PROBLEM REQUIREMENTS: Only the number is needed: how many lines of the entries below contain the word "have".

INPUT MATERIAL:

Content starts

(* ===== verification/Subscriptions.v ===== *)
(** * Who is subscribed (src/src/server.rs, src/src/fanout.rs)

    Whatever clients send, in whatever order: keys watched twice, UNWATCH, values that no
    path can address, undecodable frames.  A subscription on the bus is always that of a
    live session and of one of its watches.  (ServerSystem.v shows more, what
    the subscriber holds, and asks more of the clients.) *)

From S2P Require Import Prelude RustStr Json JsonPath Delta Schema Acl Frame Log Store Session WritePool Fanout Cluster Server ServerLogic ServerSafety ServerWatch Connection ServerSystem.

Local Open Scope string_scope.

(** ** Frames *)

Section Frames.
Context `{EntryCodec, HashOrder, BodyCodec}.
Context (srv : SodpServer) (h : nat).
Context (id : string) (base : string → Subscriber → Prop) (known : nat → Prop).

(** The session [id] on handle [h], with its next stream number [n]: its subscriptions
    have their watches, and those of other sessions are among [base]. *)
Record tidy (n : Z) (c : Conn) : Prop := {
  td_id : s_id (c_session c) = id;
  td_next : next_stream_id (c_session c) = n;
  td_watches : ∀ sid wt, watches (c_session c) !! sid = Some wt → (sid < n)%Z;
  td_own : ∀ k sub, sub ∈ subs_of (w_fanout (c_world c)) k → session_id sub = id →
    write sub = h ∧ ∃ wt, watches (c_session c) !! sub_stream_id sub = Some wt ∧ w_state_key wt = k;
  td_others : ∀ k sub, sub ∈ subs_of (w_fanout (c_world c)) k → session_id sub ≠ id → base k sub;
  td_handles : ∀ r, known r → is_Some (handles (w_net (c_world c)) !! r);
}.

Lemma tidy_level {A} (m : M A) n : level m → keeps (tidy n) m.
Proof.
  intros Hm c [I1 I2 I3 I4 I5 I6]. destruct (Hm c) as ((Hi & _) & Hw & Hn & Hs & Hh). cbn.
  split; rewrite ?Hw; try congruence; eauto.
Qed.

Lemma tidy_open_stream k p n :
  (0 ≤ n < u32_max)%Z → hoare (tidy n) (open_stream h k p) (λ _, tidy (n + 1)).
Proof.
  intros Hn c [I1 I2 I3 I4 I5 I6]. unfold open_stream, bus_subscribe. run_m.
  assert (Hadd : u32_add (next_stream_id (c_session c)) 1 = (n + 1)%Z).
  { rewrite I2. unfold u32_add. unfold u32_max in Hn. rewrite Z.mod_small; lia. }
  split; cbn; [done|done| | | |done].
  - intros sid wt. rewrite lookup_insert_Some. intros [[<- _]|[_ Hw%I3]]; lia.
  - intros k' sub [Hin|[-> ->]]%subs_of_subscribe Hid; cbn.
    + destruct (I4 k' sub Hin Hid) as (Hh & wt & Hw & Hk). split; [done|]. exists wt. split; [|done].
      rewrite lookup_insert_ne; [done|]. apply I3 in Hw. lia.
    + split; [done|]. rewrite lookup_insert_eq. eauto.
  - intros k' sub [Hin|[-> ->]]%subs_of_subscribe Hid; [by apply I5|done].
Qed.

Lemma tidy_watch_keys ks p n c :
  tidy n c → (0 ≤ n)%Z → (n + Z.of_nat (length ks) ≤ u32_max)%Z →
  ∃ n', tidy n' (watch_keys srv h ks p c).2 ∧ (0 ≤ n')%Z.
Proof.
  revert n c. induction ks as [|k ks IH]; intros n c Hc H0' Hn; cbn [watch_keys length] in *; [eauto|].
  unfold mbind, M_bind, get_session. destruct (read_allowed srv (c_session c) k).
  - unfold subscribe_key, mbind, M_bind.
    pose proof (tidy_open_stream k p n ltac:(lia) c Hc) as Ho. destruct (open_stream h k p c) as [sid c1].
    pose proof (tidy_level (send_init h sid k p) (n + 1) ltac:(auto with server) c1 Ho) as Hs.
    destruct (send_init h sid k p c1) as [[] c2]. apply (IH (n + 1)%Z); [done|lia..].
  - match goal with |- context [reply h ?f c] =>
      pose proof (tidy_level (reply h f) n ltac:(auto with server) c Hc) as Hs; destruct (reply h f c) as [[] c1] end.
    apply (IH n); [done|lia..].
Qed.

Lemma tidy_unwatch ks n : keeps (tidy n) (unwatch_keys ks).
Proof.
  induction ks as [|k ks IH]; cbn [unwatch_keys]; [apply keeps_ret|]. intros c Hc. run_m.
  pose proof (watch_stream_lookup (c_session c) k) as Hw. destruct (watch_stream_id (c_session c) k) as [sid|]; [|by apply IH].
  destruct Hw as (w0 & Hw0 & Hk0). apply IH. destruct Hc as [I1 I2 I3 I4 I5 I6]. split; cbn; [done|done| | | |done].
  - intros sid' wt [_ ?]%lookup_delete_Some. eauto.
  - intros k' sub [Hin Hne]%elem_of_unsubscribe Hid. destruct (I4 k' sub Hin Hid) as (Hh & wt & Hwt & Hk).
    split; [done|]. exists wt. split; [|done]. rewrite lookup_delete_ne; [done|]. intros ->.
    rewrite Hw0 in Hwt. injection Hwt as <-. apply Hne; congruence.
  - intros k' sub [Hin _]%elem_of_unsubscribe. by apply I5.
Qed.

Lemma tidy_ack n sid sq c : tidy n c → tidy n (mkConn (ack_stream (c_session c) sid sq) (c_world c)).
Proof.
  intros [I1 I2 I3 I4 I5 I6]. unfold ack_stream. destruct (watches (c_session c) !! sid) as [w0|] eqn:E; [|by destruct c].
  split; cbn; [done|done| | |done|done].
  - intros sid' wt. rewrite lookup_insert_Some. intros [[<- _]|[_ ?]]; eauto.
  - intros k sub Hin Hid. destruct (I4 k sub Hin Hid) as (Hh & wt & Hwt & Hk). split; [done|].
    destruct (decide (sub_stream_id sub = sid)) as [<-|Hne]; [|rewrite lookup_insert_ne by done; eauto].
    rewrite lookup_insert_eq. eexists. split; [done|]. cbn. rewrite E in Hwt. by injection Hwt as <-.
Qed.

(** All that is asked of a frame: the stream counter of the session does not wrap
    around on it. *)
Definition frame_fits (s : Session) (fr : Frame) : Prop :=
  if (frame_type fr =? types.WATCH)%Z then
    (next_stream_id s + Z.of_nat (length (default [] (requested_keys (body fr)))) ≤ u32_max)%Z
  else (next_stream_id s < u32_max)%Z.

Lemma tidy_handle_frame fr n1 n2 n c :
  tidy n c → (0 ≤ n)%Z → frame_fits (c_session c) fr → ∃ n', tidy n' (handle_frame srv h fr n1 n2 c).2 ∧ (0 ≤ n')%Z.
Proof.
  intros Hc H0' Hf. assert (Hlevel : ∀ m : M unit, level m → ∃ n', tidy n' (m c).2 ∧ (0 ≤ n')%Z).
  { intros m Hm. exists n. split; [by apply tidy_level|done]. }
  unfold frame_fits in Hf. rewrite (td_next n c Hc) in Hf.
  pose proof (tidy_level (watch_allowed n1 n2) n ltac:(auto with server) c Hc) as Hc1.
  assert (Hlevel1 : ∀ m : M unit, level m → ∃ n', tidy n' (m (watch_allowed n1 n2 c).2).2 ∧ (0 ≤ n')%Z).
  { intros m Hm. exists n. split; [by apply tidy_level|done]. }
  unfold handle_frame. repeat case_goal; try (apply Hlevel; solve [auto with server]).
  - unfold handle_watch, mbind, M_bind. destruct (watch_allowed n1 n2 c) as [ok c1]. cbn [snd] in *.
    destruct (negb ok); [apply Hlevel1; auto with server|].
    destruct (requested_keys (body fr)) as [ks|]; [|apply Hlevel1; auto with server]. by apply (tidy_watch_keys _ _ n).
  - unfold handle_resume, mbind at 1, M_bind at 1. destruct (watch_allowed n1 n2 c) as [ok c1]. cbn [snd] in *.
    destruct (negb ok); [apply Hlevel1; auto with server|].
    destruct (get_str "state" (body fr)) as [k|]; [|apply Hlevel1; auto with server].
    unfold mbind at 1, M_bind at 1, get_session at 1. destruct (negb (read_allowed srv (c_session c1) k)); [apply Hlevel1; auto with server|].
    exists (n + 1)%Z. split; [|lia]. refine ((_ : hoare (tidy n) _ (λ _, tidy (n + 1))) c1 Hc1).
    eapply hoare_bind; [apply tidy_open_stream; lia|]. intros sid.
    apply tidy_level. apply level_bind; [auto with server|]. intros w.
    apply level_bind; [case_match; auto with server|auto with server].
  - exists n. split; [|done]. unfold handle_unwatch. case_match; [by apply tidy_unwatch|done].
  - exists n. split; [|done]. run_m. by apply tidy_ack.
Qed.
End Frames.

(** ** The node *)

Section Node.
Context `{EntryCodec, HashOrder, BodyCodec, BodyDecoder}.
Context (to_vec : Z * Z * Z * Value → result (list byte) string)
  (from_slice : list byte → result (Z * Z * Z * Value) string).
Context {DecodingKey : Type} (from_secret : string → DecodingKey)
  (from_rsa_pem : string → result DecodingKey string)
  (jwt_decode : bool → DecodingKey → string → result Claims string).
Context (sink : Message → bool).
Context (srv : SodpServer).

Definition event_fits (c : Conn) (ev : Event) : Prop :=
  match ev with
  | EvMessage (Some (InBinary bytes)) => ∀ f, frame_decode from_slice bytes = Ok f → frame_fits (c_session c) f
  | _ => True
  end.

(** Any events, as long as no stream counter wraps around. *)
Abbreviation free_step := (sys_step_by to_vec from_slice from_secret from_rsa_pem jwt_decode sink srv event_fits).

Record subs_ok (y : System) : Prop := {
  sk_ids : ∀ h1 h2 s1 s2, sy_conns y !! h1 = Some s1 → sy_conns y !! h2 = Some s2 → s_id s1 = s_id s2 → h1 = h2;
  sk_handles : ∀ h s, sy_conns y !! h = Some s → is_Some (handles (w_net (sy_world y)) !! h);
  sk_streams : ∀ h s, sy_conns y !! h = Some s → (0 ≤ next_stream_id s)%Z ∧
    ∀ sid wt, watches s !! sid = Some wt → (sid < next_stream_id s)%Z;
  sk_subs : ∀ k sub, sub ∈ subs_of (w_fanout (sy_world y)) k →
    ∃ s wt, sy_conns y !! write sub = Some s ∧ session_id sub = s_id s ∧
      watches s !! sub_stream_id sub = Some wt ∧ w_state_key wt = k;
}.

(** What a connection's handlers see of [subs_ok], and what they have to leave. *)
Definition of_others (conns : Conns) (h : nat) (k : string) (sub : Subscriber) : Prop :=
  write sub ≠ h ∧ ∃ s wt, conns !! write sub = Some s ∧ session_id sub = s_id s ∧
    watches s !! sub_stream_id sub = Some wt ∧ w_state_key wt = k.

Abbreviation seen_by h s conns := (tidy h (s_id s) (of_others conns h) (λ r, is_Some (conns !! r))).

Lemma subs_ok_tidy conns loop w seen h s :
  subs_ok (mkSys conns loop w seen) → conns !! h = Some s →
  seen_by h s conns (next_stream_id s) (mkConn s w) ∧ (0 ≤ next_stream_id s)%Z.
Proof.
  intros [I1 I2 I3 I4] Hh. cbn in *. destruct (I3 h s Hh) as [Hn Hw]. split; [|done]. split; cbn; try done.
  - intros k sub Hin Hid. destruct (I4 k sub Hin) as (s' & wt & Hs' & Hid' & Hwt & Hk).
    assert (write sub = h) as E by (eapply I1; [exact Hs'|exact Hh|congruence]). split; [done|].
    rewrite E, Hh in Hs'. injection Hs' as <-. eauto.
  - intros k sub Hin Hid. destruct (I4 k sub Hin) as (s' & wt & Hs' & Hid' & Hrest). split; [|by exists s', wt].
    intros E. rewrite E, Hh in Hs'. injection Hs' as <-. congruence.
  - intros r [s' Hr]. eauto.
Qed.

Content ends

RESULT: 2